* Task brief: Nothing but an exact copy is wanted here: the line with "intros h p. rewrite Hp3. by apply Hnone2." and all the lines that follow it in the entries below.

Dataset entries:

++++++++++

(** X20. Whatever [_plugin_main] is given and however it ends, [os.environ]
    and the working directory are as before and the two signal handlers are
    installed.  When it returns or raises, [sys.argv] is as before too, and
    no child that it has started is still running. *)
Theorem plugin_main_leaves_process_state `{Externals} (options : Namespace)
    (inputdir outputdir : Path) (w w' : World) (r : result unit) :
  _plugin_main options inputdir outputdir w = (r, w') →
  environ w' = environ w ∧ cwd w' = cwd w ∧
  handlers w' = {[SIGINT]} ∪ ({[SIGTERM]} ∪ handlers w) ∧
  (r ≠ Blocked →
     argv w' = argv w ∧
     ∀ h p, procs w' !! h = Some p → procs w !! h = None → has_exited p = true).
Proof.
  destruct (json_flag options) eqn:Hjson.
  { rewrite plugin_main_json by done. intros Hrun.
    destruct (emit_plugin_json_frame _ _ _ Hrun)
      as (He & Hc & _ & Hp & _ & Hh & _ & Ha).
    repeat split; try done.
    - by apply Ha.
    - intros h p Hsome Hnone. rewrite Hp in Hsome. cbn in Hsome. congruence. }
  destruct (decide (valid_pair options)) as [Hok | Hbad].
  2: { destruct (plugin_main_invalid options inputdir outputdir w Hjson Hbad) as [msg ->].
       intros [= <- <-]. repeat split; try done.
       intros h p Hsome Hnone. cbn in Hsome. congruence. }
  rewrite plugin_main_valid by done.
  destruct (_prepare_environment _ _ _) as [r1 w1] eqn:Hprep.
  destruct (prepare_environment_outcome _ _ _ _ _ Hprep)
    as ([(He1 & Hc1 & Hp1 & _ & Hh1 & Ha1 & _) _] & _).
  assert (Hnone1 : ∀ h p, procs w1 !! h = Some p → procs w !! h = None →
                          has_exited p = true).
  { intros h p Hsome Hnone. rewrite Hp1 in Hsome. cbn in Hsome. congruence. }
  destruct r1 as [[env home] | e |];
    [| intros [= <- <-]; by rewrite He1, Hc1, Hh1, Ha1
     | intros [= <- <-]; by rewrite He1, Hc1, Hh1, Ha1].
  destruct (try_finally _ _ w1) as [r2 w2] eqn:Hrun.
  destruct (supervised_run_frame _ _ _ _ _ Hrun) as (He2 & Hc2 & _ & Hh2 & Ha2 & Hlive).
  assert (Hnone2 : r2 ≠ Blocked →
            ∀ h p, procs w2 !! h = Some p → procs w !! h = None → has_exited p = true).
  { intros Hr h p Hsome Hnone. destruct (Hlive Hr) as [_ Hex].
    apply (Hex h p Hsome). rewrite Hp1. exact Hnone. }
  destruct r2 as [summary | e |];
    [| intros [= <- <-]; rewrite He2, Hc2, Hh2, Ha2, He1, Hc1, Hh1, Ha1;
       repeat split; try done; by apply Hnone2
     | intros [= <- <-]; by rewrite He2, Hc2, Hh2, He1, Hc1, Hh1].
  destruct (write_text_cases (Path_div outputdir (metrics_file options))
              (json_dumps summary 2) w2) as [(k & _ & ->) | (e & -> & _)];
    [| intros [= <- <-]; rewrite He2, Hc2, Hh2, Ha2, He1, Hc1, Hh1, Ha1;
       repeat split; try done; by apply Hnone2].
  set (w3 := set_fs _ w2).
  assert (Hw3 : environ w3 = environ w ∧ cwd w3 = cwd w ∧
                handlers w3 = {[SIGINT]} ∪ ({[SIGTERM]} ∪ handlers w) ∧
                argv w3 = argv w ∧ procs w3 = procs w2).
  { unfold w3. cbn [environ cwd handlers argv procs set_fs].
    by rewrite He2, Hc2, Hh2, Ha2, He1, Hc1, Hh1, Ha1. }
  destruct Hw3 as (He3 & Hc3 & Hh3 & Ha3 & Hp3).
  destruct (keep_state options).
  - intros [= <- <-]. repeat split; try done.
    intros h p. rewrite Hp3. by apply Hnone2.
  - destruct (rmtree_cases home w3) as [(key & _ & _ & ->) | [_ ->]];
      intros [= <- <-]; cbn [environ cwd handlers argv procs set_fs];
      repeat split; try done; intros h p; rewrite Hp3; by apply Hnone2.
Qed.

++++++++++

* Final answer:
    intros h p. rewrite Hp3. by apply Hnone2.
  - destruct (rmtree_cases home w3) as [(key & _ & _ & ->) | [_ ->]];
      intros [= <- <-]; cbn [environ cwd handlers argv procs set_fs];
      repeat split; try done; intros h p; rewrite Hp3; by apply Hnone2.
Qed.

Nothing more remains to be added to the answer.